> [What is required] What lines of the data below include the word "then"? Report them by copying each.

***** Given data *****

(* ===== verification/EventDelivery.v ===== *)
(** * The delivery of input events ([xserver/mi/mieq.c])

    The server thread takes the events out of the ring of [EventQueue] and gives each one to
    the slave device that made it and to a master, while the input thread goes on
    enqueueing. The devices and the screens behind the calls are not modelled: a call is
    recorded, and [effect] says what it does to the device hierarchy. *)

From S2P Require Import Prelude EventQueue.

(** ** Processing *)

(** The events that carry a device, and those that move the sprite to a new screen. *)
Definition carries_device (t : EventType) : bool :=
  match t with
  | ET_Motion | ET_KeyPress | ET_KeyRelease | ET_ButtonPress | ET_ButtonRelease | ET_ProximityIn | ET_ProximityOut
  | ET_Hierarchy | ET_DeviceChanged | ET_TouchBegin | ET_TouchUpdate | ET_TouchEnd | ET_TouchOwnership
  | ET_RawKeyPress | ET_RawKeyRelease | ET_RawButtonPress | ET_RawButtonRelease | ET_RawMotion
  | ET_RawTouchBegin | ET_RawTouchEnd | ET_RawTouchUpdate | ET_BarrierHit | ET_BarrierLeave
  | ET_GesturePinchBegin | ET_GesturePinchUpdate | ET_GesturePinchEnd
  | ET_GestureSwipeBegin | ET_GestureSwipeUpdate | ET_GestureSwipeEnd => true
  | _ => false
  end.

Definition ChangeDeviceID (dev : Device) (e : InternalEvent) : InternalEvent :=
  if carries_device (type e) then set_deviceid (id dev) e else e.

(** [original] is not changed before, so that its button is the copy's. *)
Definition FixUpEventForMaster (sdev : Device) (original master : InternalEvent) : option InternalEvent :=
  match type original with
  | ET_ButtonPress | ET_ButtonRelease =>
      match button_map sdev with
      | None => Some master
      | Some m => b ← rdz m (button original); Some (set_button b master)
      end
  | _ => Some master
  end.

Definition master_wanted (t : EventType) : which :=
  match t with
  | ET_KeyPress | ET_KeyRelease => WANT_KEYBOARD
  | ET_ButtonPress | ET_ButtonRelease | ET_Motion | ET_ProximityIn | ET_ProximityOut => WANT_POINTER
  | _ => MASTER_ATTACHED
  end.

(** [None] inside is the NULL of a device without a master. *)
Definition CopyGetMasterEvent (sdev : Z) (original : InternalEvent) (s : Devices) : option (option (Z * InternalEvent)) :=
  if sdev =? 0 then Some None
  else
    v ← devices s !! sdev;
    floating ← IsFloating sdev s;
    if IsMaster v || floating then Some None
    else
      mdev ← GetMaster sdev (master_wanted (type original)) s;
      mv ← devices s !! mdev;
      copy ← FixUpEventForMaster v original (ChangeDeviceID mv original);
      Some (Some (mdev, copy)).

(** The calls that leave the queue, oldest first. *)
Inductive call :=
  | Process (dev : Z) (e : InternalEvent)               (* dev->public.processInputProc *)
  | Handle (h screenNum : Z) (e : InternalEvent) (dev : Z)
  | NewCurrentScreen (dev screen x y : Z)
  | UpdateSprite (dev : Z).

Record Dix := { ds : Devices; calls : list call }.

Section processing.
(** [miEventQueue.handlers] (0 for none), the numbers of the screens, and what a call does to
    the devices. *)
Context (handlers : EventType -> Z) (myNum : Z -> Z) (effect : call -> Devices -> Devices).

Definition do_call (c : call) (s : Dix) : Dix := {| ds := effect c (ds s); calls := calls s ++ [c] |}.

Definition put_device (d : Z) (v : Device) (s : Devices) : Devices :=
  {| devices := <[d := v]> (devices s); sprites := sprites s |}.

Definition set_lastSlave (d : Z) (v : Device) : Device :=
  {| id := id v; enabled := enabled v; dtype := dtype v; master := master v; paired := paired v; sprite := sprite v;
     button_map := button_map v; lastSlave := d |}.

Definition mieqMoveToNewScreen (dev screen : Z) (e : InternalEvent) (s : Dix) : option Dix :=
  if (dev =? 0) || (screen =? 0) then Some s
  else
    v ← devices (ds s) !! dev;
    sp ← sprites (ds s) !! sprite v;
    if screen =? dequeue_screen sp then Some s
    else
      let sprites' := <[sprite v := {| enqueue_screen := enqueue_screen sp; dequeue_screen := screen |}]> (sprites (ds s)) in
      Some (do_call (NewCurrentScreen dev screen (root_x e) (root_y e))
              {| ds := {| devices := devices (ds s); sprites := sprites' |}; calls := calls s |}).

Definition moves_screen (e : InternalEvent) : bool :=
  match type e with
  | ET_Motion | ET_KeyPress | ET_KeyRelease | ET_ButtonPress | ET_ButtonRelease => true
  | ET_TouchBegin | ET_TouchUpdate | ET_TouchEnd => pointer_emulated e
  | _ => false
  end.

*****
***** Given data *****

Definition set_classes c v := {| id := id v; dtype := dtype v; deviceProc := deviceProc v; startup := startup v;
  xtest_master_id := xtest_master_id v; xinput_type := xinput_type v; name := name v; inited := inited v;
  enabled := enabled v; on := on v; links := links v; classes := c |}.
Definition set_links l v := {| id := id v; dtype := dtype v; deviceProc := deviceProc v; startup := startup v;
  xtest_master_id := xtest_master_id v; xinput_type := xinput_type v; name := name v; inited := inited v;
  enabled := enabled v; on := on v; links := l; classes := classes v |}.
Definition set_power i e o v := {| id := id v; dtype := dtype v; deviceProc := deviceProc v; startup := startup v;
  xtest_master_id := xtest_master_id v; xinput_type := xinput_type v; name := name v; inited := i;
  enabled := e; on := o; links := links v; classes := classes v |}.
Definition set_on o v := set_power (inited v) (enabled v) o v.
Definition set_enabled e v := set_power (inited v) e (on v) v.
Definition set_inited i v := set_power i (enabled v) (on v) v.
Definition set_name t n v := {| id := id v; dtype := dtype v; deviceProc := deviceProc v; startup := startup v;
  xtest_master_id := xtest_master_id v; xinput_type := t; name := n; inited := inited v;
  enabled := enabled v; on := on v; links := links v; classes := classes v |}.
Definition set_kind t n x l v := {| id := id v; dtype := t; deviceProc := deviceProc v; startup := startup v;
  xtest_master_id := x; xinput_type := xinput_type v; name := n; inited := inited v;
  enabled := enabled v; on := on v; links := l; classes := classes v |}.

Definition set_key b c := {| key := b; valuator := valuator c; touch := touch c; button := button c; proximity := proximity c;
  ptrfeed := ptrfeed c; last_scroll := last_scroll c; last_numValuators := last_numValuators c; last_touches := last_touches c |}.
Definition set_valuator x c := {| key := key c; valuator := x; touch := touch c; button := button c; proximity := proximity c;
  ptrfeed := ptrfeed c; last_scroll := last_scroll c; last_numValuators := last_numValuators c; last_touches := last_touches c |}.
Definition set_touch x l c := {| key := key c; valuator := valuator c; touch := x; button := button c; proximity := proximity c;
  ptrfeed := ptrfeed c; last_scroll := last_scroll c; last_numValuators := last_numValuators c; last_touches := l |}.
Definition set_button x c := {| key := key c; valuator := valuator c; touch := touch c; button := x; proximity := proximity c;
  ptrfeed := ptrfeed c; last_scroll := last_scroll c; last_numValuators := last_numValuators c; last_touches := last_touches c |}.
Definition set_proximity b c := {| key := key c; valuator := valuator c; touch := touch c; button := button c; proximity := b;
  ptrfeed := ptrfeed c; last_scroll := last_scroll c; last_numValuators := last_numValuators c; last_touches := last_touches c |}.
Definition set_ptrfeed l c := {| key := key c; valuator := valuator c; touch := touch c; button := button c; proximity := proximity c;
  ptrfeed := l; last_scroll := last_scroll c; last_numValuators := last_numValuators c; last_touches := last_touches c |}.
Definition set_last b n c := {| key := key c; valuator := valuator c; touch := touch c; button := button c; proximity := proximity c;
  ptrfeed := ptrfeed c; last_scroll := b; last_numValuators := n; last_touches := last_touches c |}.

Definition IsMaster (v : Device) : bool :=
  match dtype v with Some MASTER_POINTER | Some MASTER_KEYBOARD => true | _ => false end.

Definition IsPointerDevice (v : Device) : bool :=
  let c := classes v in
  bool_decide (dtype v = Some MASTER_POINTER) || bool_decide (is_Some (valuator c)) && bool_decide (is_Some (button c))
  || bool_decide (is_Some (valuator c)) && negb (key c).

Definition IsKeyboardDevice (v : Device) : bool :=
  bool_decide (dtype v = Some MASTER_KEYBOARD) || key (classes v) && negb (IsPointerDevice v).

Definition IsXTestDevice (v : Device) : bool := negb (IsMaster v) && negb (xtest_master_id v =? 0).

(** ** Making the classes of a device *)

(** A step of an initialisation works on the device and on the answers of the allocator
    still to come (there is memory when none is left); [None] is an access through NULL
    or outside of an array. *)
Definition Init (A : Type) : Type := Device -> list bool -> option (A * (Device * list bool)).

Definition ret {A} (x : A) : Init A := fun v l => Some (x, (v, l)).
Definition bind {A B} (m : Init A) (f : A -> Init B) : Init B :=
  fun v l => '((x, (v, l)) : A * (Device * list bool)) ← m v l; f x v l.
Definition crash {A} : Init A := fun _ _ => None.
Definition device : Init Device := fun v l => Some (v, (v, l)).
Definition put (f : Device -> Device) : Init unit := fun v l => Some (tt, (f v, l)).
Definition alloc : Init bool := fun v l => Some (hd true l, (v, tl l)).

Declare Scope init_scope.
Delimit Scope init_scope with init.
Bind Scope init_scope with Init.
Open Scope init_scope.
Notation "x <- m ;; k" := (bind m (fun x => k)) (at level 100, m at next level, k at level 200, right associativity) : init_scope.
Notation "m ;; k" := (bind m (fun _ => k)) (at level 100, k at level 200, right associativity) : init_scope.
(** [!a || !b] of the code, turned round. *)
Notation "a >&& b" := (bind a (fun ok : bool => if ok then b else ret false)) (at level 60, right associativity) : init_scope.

*****

> [Output]
  if carries_device (type e) then set_deviceid (id dev) e else e.
  if sdev =? 0 then Some None
    if IsMaster v || floating then Some None
  if (dev =? 0) || (screen =? 0) then Some s
    if screen =? dequeue_screen sp then Some s
Notation "a >&& b" := (bind a (fun ok : bool => if ok then b else ret false)) (at level 60, right associativity) : init_scope.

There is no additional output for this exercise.